Like I said, pregnant and paranoid.
At least a dozen times a day, I imagine that THIS sensation is the one tipping me off that Jacob is almost here. Never mind that I still have three weeks to go and first babies often come late. My neuroticism isn’t concerned about facts. It prefers possibilities. And, when you’re in the home stretch of pregnancy, every unusual feeling is a potential sign that Baby is on his way.
You can usually back this feeling up with a quick Google search. It’s almost a guarantee that someone, somewhere on the Web has experienced the same thing just prior to popping out their baby. This is probably the reason why Tom ordered me to stop Googling anything pregnancy-related.

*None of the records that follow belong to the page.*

(* ===== verification/StdMap.v ===== *)
(** * [std::map] with text keys

    A map is a [gmap]; what the order of a [std::map] adds is that iterating
    goes through the keys in ascending order. *)

From stdpp Require Import base strings list gmap sorting.
From Stdlib Require Import OrdersEx Sorted.
From S2P Require Import Prelude CppString World.

Definition entry_le {A} (a b : string * A) : Prop := name_le a.1 b.1.
#[export] Instance entry_le_dec {A} (a b : string * A) : Decision (entry_le a b).
Proof. unfold entry_le. apply _. Defined.

(** The entries in the order a [for] loop meets them. *)
Definition in_order {A} (m : gmap string A) : list (string * A) := merge_sort entry_le (map_to_list m).

(** [m.emplace(k, v)]: an entry that is there stays. *)
Definition emplace {A} (k : string) (v : A) (m : gmap string A) : gmap string A :=
  match m !! k with Some _ => m | None => <[k := v]> m end.

(** [m.at(k)] *)
Definition at_key {A} (m : gmap string A) (k : string) : outcome A :=
  match m !! k with Some v => Ok v | None => Throw (OutOfRange "map::at") end.

(** ** The order *)

#[export] Instance name_le_total : Total name_le.
Proof.
  intros a b. unfold name_le. destruct (String.compare a b) eqn:Hc; [by left|by left|].
  right. rewrite String.compare_antisym, Hc. done.
Qed.

#[export] Instance name_le_trans : Transitive name_le.
Proof.
  intros a b c. unfold name_le. intros Hab Hbc Hac.
  assert (String.compare c a = Lt) as Hca by (by rewrite String.compare_antisym, Hac).
  destruct (String.compare a b) eqn:H1; [|clear Hab|done].
  - apply String.compare_eq_iff in H1 as ->. congruence.
  - assert (String.compare c b = Lt) as Hcb
      by (exact (StrictOrder_Transitive (R := String_as_OT.lt) _ _ _ Hca H1)).
    rewrite String.compare_antisym, Hcb in Hbc. done.
Qed.

Lemma name_le_antisym a b : name_le a b -> name_le b a -> a = b.
Proof.
  unfold name_le. rewrite (String.compare_antisym b a). destruct (String.compare a b) eqn:Hc; cbn; [|done..].
  intros _ _. by apply String.compare_eq_iff.
Qed.

#[export] Instance entry_le_total {A} : Total (@entry_le A).
Proof. intros a b. apply (name_le_total a.1 b.1). Qed.
#[export] Instance entry_le_trans {A} : Transitive (@entry_le A).
Proof. intros a b c. apply (name_le_trans a.1 b.1 c.1). Qed.

Section in_order.
Context {A : Type}.
Implicit Types m : gmap string A.

Lemma in_order_permutation m : in_order m ≡ₚ map_to_list m.
Proof. apply merge_sort_Permutation. Qed.

Lemma in_order_sorted m : StronglySorted entry_le (in_order m).
Proof. apply (StronglySorted_merge_sort _). Qed.

Lemma in_order_elem m k v : (k, v) ∈ in_order m <-> m !! k = Some v.
Proof. rewrite in_order_permutation. apply elem_of_map_to_list. Qed.

Lemma in_order_NoDup m : NoDup (in_order m).*1.
Proof. rewrite in_order_permutation. apply NoDup_fst_map_to_list. Qed.

Lemma in_order_keys m k : k ∈ (in_order m).*1 <-> is_Some (m !! k).
Proof.
  rewrite list_elem_of_fmap. split.
  - intros ([k' v] & -> & Hv%in_order_elem). by eexists.
  - intros [v Hv]. exists (k, v). split; [done|]. by apply in_order_elem.
Qed.

Lemma in_order_empty : in_order (∅ : gmap string A) = [].
Proof. done. Qed.

Lemma emplace_lookup k v m k' :
  emplace k v m !! k' = match m !! k' with Some x => Some x | None => if decide (k = k') then Some v else None end.
Proof.
  unfold emplace. destruct (m !! k) as [x|] eqn:Hk.
  - destruct (m !! k') eqn:Hk'; [done|]. rewrite decide_False; [done|]. intros ->. congruence.
  - destruct (decide (k = k')) as [->|Hn].
    + by rewrite lookup_insert_eq, Hk.
    + rewrite lookup_insert_ne by done. by destruct (m !! k').
Qed.

(** Filling a map from a list: the first entry of each key. *)
Definition fill (l : list (string * A)) m : gmap string A := foldl (fun m kv => emplace kv.1 kv.2 m) m l.

Lemma fill_lookup l m k :
  fill l m !! k =
  match m !! k with Some x => Some x | None => snd <$> find (fun kv => String.eqb kv.1 k) l end.
Proof.
  revert m. induction l as [|[k' v] l IH]; intros m; cbn [fill foldl find fst snd].
  - by destruct (m !! k).
  - change (foldl ?f ?a l) with (fill l a). rewrite IH, emplace_lookup. cbn [fst snd].
    destruct (m !! k); [done|]. destruct (String.eqb_spec k' k) as [->|Hn].
    + by rewrite decide_True.
    + by rewrite decide_False.
Qed.
End in_order.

I haven’t been entirely obedient, but I am coming around to the idea that, in this case, the less I know, the better off I am.
Case in point: on Tuesday, I watched the first episode from my newly-acquired “Laugh and Learn Childbirth” DVD. It’s a good thing that I hadn’t started watching 24-hours prior, as I would have sworn that Jacob would be making his grand entrance any minute. Why? Because one of the “six signs” of impending labor that Shari Bayles shares is how the body will “clear itself out” (the polite person’s way of saying ‘poop’) just prior to labor. So, if you’ve been regular, expect diarrhea; if you’ve been constipated, expect to go “seven times,” she says.
Up until the day before watching the DVD, I had been constipated for days. (As an aside, before I was expecting, I had no concept of being constipated. I’m now intimately acquainted with the condition, and I’m not a fan.) Ironically, that day, I went not once, not twice, but guess how many times? Yep, you got it—lucky number seven, just like she said on the DVD.
Obviously, despite my coincidental number matching, Jacob didn’t come the next day. And, since I hadn’t watched the DVD yet, I didn’t think twice about it. However, I can just imagine my level of expectation (no pun intended) had I watched the DVD the day prior. I would have been on red (labor) alert.
Moral of the story: Sometimes, ignorance is indeed bliss.
Although it won’t be easy, I’m going to do my best to quiet down my paranoia over the remaining weeks. After all, my midwife told me during my last appointment that babies are more likely to come quickly when the mama is relaxed.
Hmm, I wonder if that’s true? I think I’ll go Google it.